Monday 5 August 2013

Nigeria’s debts are sustainable – DMO

 

 
There are concerns by Nigerians and other stakeholders over the nation’s debt profile. But the Director General of the Debt Management Office (DMO), Dr. Abraham Nwankwo, insists that Nigeria’s debts are sustainable as there is no fear of any crisis. He spoke exclusively to Snr Correspondent, EFE EBELO. Excerpts:

Nigerians are alarmed that the debt profile of the country is rising, can you give an explanation?
Nigerians are right to say that public debt stock is rising, so we are not in any disagreement with Nigerians that the debt stock is rising. The general public, all our stakeholders are right in their observations and the second point to make is that we are encouraged by the interest the general public and our stakeholders have on the issue of public debt management so we encourage them to continue observing, to continue making suggestions, to continue giving advise and guidance, we accept that.
However, what the DMO attempts to explain is yes, the debt stock is rising and so also is the country’s GDP and we try to emphasis that in public debt management as in most other aspects of business whether it is public business or private  you don’t rate variables in isolation, you relate variables one to another. For example, in public debt management, we relate the debt stock to the GDP or to revenue for example. We also relate debt service to GDP, we relate debt service to revenue and we relate external debt service to export earnings. All these go together, so in managing businesses, whether public business or private, you deal with ratios. For example, the Chief Financial Officer of a private company does not need to go to the board to tell them their revenue has risen, he would have said next to nothing, or to tell them that the money they borrowed from banks has risen, he would have said next to nothing. Rather he would relate the debt to equity, how much are they depending on borrowing from banks and other sources and how is that relating to their equity that is the leverage ratio.
He will relate to the other ratios like cash ratio, profitability ratio, return on investment, all these are ratios. It will be wrong for you to mention one variable without relating it to the size of other variables when you are managing any business because as I said, whether public or private. So that is the only clarification we make to Nigerians that we do not relate just debt stock of itself, but have to be relating it to something, that is one point. However, there is another point of strong agreement we have with the Nigerian public and other stakeholders and that is that the government agrees completely that the proceeds of borrowing whether domestic or external sources, should be used judiciously and effectively. There should be no wastage or at the worst, the wastage or leakage has to be minimised so that there is maximum value for money. So that there is maximum generation of growth and maximum generation of employment so that going forward cumulatively, resources must be used in such a way as to reduce poverty.
So, government agrees and that is why the administration of President Goodluck Jonathan is committed to continue ensuring monitoring and evaluation in the projects government is handling and that is why most of the borrowing we are doing recently are tied to projects.
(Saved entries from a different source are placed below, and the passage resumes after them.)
Lemma run_redis_get_miss c key w :
  redis_ok c w → rlookup (now_of w) (store_of c w) key = None →
  run (redis_get c key) w = (Ok None, w).
Proof.
  intros Hok Hm. unfold redis_get, or_default. rewrite run_catch, run_bind, run_redis_cmd by done.
  unfold total, cGET. rewrite Hm. cbn. by rewrite set_store_id.
Qed.

Lemma run_read_version kind id w :
  redis_ok CacheConn w →
  run (or_default (v ← getRawStrict CacheConn (k_gen keyPrefix kind id);
                   mret (Some (version_text v))) None) w = (Ok (Some (gen_of kind id w)), w).
Proof.
  intros Hok. unfold or_default, getRawStrict. rewrite run_catch, run_bind, run_redis_cmd by done.
  unfold total, cGET. cbn. by rewrite set_store_id.
Qed.

(** No stale write-back. A reader that misses an entity asks the source and
    stores the value only if no invalidation happened meanwhile: with the
    version it started from still in place the value is cached, with any other
    version nothing is written. Either way it returns the source's value. *)
Theorem wrapEntity_write_back kind id key factory ttl w v w2 :
  usable w → q_get ("entity:" +:+ kind +:+ ":" +:+ id) (cs_retryQueue (cache_of w)) = None →
  rlookup (now_of w) (store_of CacheConn w) key = None →
  run factory (misses_counted w) = (Ok v, w2) → v ≠ JNull → redis_ok CacheConn w2 →
  ∃ w3, run (wrapEntity keyPrefix kind id key factory ttl) w = (Ok v, w3) ∧
    store_of CacheConn w3 =
      if bool_decide (gen_of kind id w2 = gen_of kind id w)
      then <[key := {| re_val := RJson v;
                       re_exp := Some (now_of w2 +
                         jitter_of ttl (next_random w2).1 * 1000) |}]> (store_of CacheConn w2)
      else store_of CacheConn w2.
Proof.
  intros Hu Hq Hmiss Hfac Hv Hok2. pose proof (us_redis _ Hu) as Hok.
  unfold wrapEntity. rewrite run_bind, run_canUseCache by done. cbn [negb].
  rewrite run_bind. unfold queued. rewrite run_gets, Hq. cbn [is_Some].
  rewrite bool_decide_eq_false_2 by (by intros [? ?]).
  unfold cache_read. rewrite run_bind, run_bind, run_canUseCache by done. cbn [negb].
  rewrite run_bind, run_redis_get_miss by done. rewrite run_bind, run_stat_set, run_ret. fold (misses_counted w).
  set (w1 := misses_counted w) in *.
  assert (Hs1 : store_of CacheConn w1 = store_of CacheConn w) by apply store_of_stat.
  assert (Hn1 : now_of w1 = now_of w).
  { unfold w1, misses_counted, stat. rewrite run_upd_cache. apply now_of_with_cache. }
  assert (Hok1 : redis_ok CacheConn w1).
  { unfold w1, misses_counted, stat, redis_ok. rewrite run_upd_cache. cbn [snd].
    by rewrite redis_of_with_cache. }
  rewrite run_bind, run_read_version by done. unfold gen_of at 1. rewrite Hs1, Hn1.
  fold (gen_of kind id w).
  rewrite run_bind, Hfac, run_bind. assert (is_null v = false) as -> by by destruct v.
  unfold jitter. rewrite run_bind, run_bind, run_act, run_ret.
  set (w2' := (next_random w2).2).
  assert (Hs2 : store_of CacheConn w2' = store_of CacheConn w2)
    by (unfold store_of, w2'; by rewrite redis_of_random).
  assert (Hn2 : now_of w2' = now_of w2) by apply now_of_random.
  assert (Hok2' : redis_ok CacheConn w2') by (unfold redis_ok, w2'; by rewrite redis_of_random).
  rewrite run_bind, run_redis_cmd by done. unfold SET_IF_VERSION, total. rewrite Hs2, Hn2.
  unfold cGET. cbn [fst]. fold (gen_of kind id w2).
  case_bool_decide; cbn [fst snd cSET Z.eqb].
  - rewrite !run_ret. eexists. split; [done|]. apply store_of_set_store.
  - rewrite run_stat_set, run_ret. eexists. split; [done|].
    by rewrite store_of_stat, store_of_set_store.
Qed.
(* ===== verification/Credentials.v ===== *)
(** * Contacts, tokens, lockout and one-time codes

    What the authentication services share: phone.util.ts and email.util.ts,
    token.util.ts, lockout.util.ts with reauth.service.ts, otp.util.ts. *)

From S2P Require Import Prelude Js.

(** ** Phone numbers *)

(** [/^\+251[79]\d{8}$/] *)
Definition ETHIOPIAN_MOBILE_REGEX (s : string) : bool :=
  starts_with "+251" s &&
  match str_drop 4 s with
  | Str c rest =>
      (bool_decide (c = "7"%char) || bool_decide (c = "9"%char)) &&
      bool_decide (String.length rest = 8) && str_forallb is_digit rest
  | EmptyString => false
  end.

Definition phone_clean (phone : string) : string :=
  str_filter (λ c, negb (bool_decide (c = "-"%char))) (str_filter (λ c, negb (is_ws c)) phone).

Definition phone_prefixed (cleaned : string) : string :=
  if starts_with "0" cleaned then "+251" +:+ str_drop 1 cleaned
  else if starts_with "9" cleaned || starts_with "7" cleaned then "+251" +:+ cleaned
  else if starts_with "251" cleaned then "+" +:+ cleaned
  else cleaned.

Definition normalizePhoneNumber (phone : string) : outcome string :=
  if negb (truthy phone) then Err (JsError "invalid_phone_number") else
  let cleaned := phone_prefixed (phone_clean phone) in
  if negb (ETHIOPIAN_MOBILE_REGEX cleaned) then Err (JsError "invalid_phone_number")
  else Ok cleaned.

(** ** E-mail addresses *)

(** [/^[^\s@]+@[^\s@]+\.[^\s@]+$/]: one [@], something before it, and after it a
    dot that is neither first nor last. *)
Fixpoint inner_dot (s : string) : bool :=
  match s with
  | Str _ (Str c (Str d s') as rest) => bool_decide (c = "."%char) || inner_dot rest
  | _ => false
  end.

Definition EMAIL_REGEX (s : string) : bool :=
  str_forallb (λ c, negb (is_ws c)) s &&
  match split "@"%char s with
  | [local; domain] => truthy local && inner_dot domain
  | _ => false
  end.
That is why for example money borrowed from the International Capital Market (ICM) Eurobond is tied to power sector infrastructure. So, government is in complete agreement with the general public and all stakeholders on the issue that if and when government borrows, the proceeds must be used efficiently, effectively, transparently and should be accounted for, so the Nigerian public are quite right.
Is there no cause for alarm?
No, there is no cause for alarm because as we have always explained to Nigerians, our debt continues to be sustainable. But sustainability in the Nigerian situation has to be related to the peculiarities of our own economy and that is why we continue to emphasise that it is not beyond statistical debt sustainability, government is laying emphasis on value for money and government is laying emphasis that yes, even if there is a particular threshold, for example debt to GDP ratio that is the standard for countries in our peer group, because we appreciate the peculiarities of the Nigerian economy and appreciate that our foreign exchange earnings is concentrated on one source, oil and gas, we appreciate that oil and gas is subject to frequent volatilities in international capital market, we always decide to be conservative. Nigeria does not aim at that threshold set for its peer group, rather, it attempts always to have a threshold which is much lower than the one set for countries in our peer group.
What is the threshold for the countries in our peer group?
The threshold for the countries in our peer group in terms of debt to GDP ratio has been changed from 40 to 56 per cent. However, even when it was 40, Nigeria limited itself to using 30 as its own threshold, not that it must reach 30 instead of using 40. Now that it has been raised by the International standard from 40 to 56, we are still restraining ourselves as if 30 is our own threshold. It is not that we are aiming that we must reach 30, but we still use it as our own threshold, so that shows you how conservative the present administration is as far as public debt management is concerned in terms of borrowing. We do not want to borrow for borrowing sake, rather government is keen that we have diversified sources of revenue, that the tax base increases, that those who produce and earn revenue should be able to pay taxes, and the need and pressure to borrow, will be less.
Why do you think the threshold for the countries in our peer group was increased?
As you know, Nigeria had moved from lower income country to a middle low income country. So Nigeria in terms of our GDP, in terms of our per capita income, in terms of our overall performance, our economy is maturing and international experts globally are appreciating that Nigeria is emerging, is moving forward. It is not a strictly under developed economy, it is trying to move forward. So, in terms of income level, in terms of economic maturity, maturity of our bond markets, in terms of having the right institutions and structures. The reforms that have been going on, the Transformation Agenda, is ensuring that Nigeria is moving from a very low level to a relatively high level and to that extent, we have moved from a group that is considered to be higher in terms of economic performance. And that is why government is laying emphasis that if we are being appreciated as moving forward, we must deal very seriously and very dedicatedly with the issues of making sure that these progress that were  claimed to be registering is shown in the welfare of the people. That is why the government has been emphasising that yes we have been having growth, but we are making sure now that the growth process is focused on employment generation, in poverty reduction and welfare. This is because when you generate more employment, you are reducing poverty because more people will earn income and be able to solve their needs and those of their friend and relations. So, government is laying emphasis that  yes we seem to be making progress in terms of microeconomic stability, in terms of strong institutions in terms of output, but let us make sure that  we organise this growth in such a way that there is maximum inclusion, let more Nigerians be part of this progress that we are making. And that is why there is a lot of emphasis for example on power because government appreciates that hopefully in the next two to three years when the power situation would have been obviously changed for the better in terms of the quantum and the stability of power supply.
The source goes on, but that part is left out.